Note that for the sake of molecular clocks which work based on generational changes, we are only interested in mutations that happen in the germline.
Jeanson failed to account for all 3 of these possibilities and instead assumed that if a homoplasmic variant exists in the lymphocyte of a mother then it must also exist in the lymphocyte of her child unless a mutation has occurred in the germline – this couldn’t be more wrong. Mutations can happen in somatic cells and heteroplasmic states can be lost due to bottlenecks. If he wanted to know the generational mutation rate then he should only have been looking at germline mutations.
Given known mutation rates and the fact that they looked at 333 pedigrees, I would expect to find about 2 new mutations in germline cells as opposed to 63. The remaining 61 differences would have either happened outside the germline or they would have been the case of heteroplasmic loss due to a bottleneck.
What if Jeanson had used the correct mutation rate?
So what if, instead of making up his own mutation rate based on cherry picking studies and flawed assumptions, he had consulted the peer reviewed literature for a mutation rate instead? What would that tell us about how distantly related these two individuals are?

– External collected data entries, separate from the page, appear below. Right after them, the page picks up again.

(* ===== verification/RuntimeMetadata.v ===== *)
(** * Runtime metadata of providers and accounts

    Models the batch the server makes of its account health
    ([crates/wokcore-server/src/providers.rs], [runtime_metadata_batch]) and the
    two tables of the state store that keep it
    ([crates/wokcore-storage/src/state/store.rs]): validation, the differential
    write in one transaction, and the load.  The tables are finite maps with the
    constraints of their schema: primary keys, checks, and the foreign key from
    accounts to providers that deletes along. *)
From S2P Require Import Prelude Ident Accounts Config Providers AuthRegistry Calendar.

Inductive AccountRuntimeHealth : Set := RuntimeHealthy | RuntimeCoolingDown | RuntimeQuarantined.

#[global] Instance AccountRuntimeHealth_eq_dec : EqDecision AccountRuntimeHealth.
Proof. solve_decision. Defined.

Definition as_database (health : AccountRuntimeHealth) : string :=
  match health with
  | RuntimeHealthy => "healthy"
  | RuntimeCoolingDown => "cooling_down"
  | RuntimeQuarantined => "quarantined"
  end.

Definition from_database (value : string) : result StorageError AccountRuntimeHealth :=
  if bool_decide (value = "healthy"%string) then Ok RuntimeHealthy
  else if bool_decide (value = "cooling_down"%string) then Ok RuntimeCoolingDown
  else if bool_decide (value = "quarantined"%string) then Ok RuntimeQuarantined
  else Err (StateDatabaseCorrupt "Provider account metadata contains an invalid health state").

Record ProviderRuntimeMetadata : Set := mkProviderMetadata {
  prm_provider_id : string;
  prm_updated_at_ms : Z
}.
(** The row written for an account. *)
Definition the_row (a : AccountRuntimeMetadata) : AccountRow :=
  mkAccountRow (arm_provider_id a) (as_database (arm_health a)) (arm_consecutive_failures a)
    (arm_cooldown_until_ms a) (arm_quota_remaining a) (arm_quota_resets_at_ms a)
    (arm_selection_count a) (arm_last_selected_sequence a) (arm_updated_at_ms a).

Lemma row_of_Ok a : account_valid a -> row_of a = Ok (the_row a).
Proof.
  intros []. unfold row_of.
  assert (fits (arm_selection_count a)) as Hc by (unfold fits in *; lia).
  do 3 (apply result_bind_Ok; eexists; split; [by apply optional_to_i64_Ok|]).
  do 3 (apply result_bind_Ok; eexists; split; [by apply to_i64_Ok|]). done.
Qed.

Lemma the_row_checks a : account_valid a -> account_typed a -> row_checks (the_row a) = true.
Proof.
  intros [Hf Hc Hq Hs Hz _ _ _ _ _] []. unfold row_checks; cbn.
  rewrite !andb_true_iff, !Z.leb_le. unfold cooldown_valid, quota_valid in *.
  split_and!; try lia; try done.
  - unfold known_health_state. apply bool_decide_eq_true. destruct (arm_health a); cbn; set_solver.
  - destruct (arm_cooldown_until_ms a); cbn in *; [by apply Z.leb_le|done].
  - destruct (arm_quota_remaining a); cbn in *; [by apply Z.leb_le|done].
  - destruct (arm_quota_resets_at_ms a); cbn in *; [by apply Z.leb_le|done].
  - apply eqb_true_iff. destruct (arm_health a); cbn; [by rewrite Hc| |by rewrite Hc].
    by destruct Hc as (u & -> & _).
  - apply eqb_true_iff. by destruct (arm_quota_remaining a), (arm_quota_resets_at_ms a).
Qed.

Lemma normalize_future now a :
  from_option (Z.lt now) True (arm_cooldown_until_ms a) -> from_option (Z.lt now) True (arm_quota_resets_at_ms a) ->
  normalize_provider_metadata now a = a.
Proof.
  intros Hc Hr. destruct a as [p i h f c q r n l u]; unfold normalize_provider_metadata; cbn in *.
  destruct c as [c|]; cbn in *; [rewrite (proj2 (Z.leb_gt c now)) by done|];
    (destruct r as [r|]; cbn in *; [rewrite (proj2 (Z.leb_gt r now)) by done|]; done).
Qed.

Lemma metadata0_the_row a : account_valid a -> account_typed a -> metadata0 (arm_account_id a) (the_row a) = a.
Proof.
  intros [_ Hc Hq _ _ _ _ _ _ _] []. unfold metadata0.
  assert (metadata_of (arm_account_id a) (the_row a) = a) as -> by (destruct a as [? ? []]; done).
  unfold cooldown_valid, quota_valid in *. apply normalize_future.
  - destruct (arm_health a); [by rewrite Hc| |by rewrite Hc]. destruct Hc as (u & -> & ?). cbn. lia.
  - destruct (arm_quota_remaining a), (arm_quota_resets_at_ms a); cbn; try done; lia.
Qed.

(** The deletions: accounts by their ids, providers with their accounts. *)
Lemma lookup_delete_step {V} (m : gmap string V) k (l : list string) id :
  (if decide (id ∈ l) then None else delete k m !! id) = if decide (id ∈ k :: l) then None else m !! id.
Proof.
  destruct (decide (id ∈ l)) as [Hin|Hin]; [rewrite decide_True; [done|by right]|].
  destruct (decide (k = id)) as [<-|Hne].
  - rewrite lookup_delete_eq, decide_True; [done|by left].
  - rewrite lookup_delete_ne, decide_False; [done| |done]. rewrite elem_of_cons. naive_solver.
Qed.

Lemma deleted_accounts m l id :
  foldl delete_account_row m l !! id = if decide (id ∈ arm_account_id <$> l) then None else m !! id.
Proof.
  revert m. induction l as [|a l IH]; intros m; cbn [foldl]; [by rewrite decide_False by apply not_elem_of_nil|].
  rewrite IH. apply lookup_delete_step.
Qed.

The published mutation rate is 1.665 × 10−8 substitutions per nucleotide per year
These individuals of African descent had 123 mutations separating them
Therefore on average each individual had changed by 61.5 mutations since their most recent common matrilineal ancestor
There are 16,569 nucleotides in the mitochondrial genome
So there are 2.76 × 10−4 substitutions per complete mitochondrial sequence per year
So 61.5 mutations will take 223,000 years
Mitochondrial eve was estimated to live between 99,000 – 234,000 years ago so this mutation count (123) and mutation rate (1.665 × 10−8 substitutions per nucleotide per year) fit with existing data.
I’ve recreated Jeanson’s graph based on the published, peer reviewed mutation rate. In order to do so, I’ve made two assumptions: mitochondrial eve lived 230,000 years ago and the biblical eve supposedly lived 6000 years ago.
In summary, Jeanson was looking for a mutation rate which needed to be about 35x greater than what has been measured in order to fit his narrative (a story about a global flood wiping out humanity 4000 years ago). He created this mutation rate by cherry picking data from one study and then combining this with null results from two other studies in order to reduce it. The study he took data from was not suited to providing a mutation rate and this is not what the authors of that study were even looking at. Finally he made a number of fatal assumptions with the data from that study which don’t stand up to scrutiny and he accidentally ended up with a mutation rate which just so happened to perfectly match the rate required to prove that humanity was 6000 years old.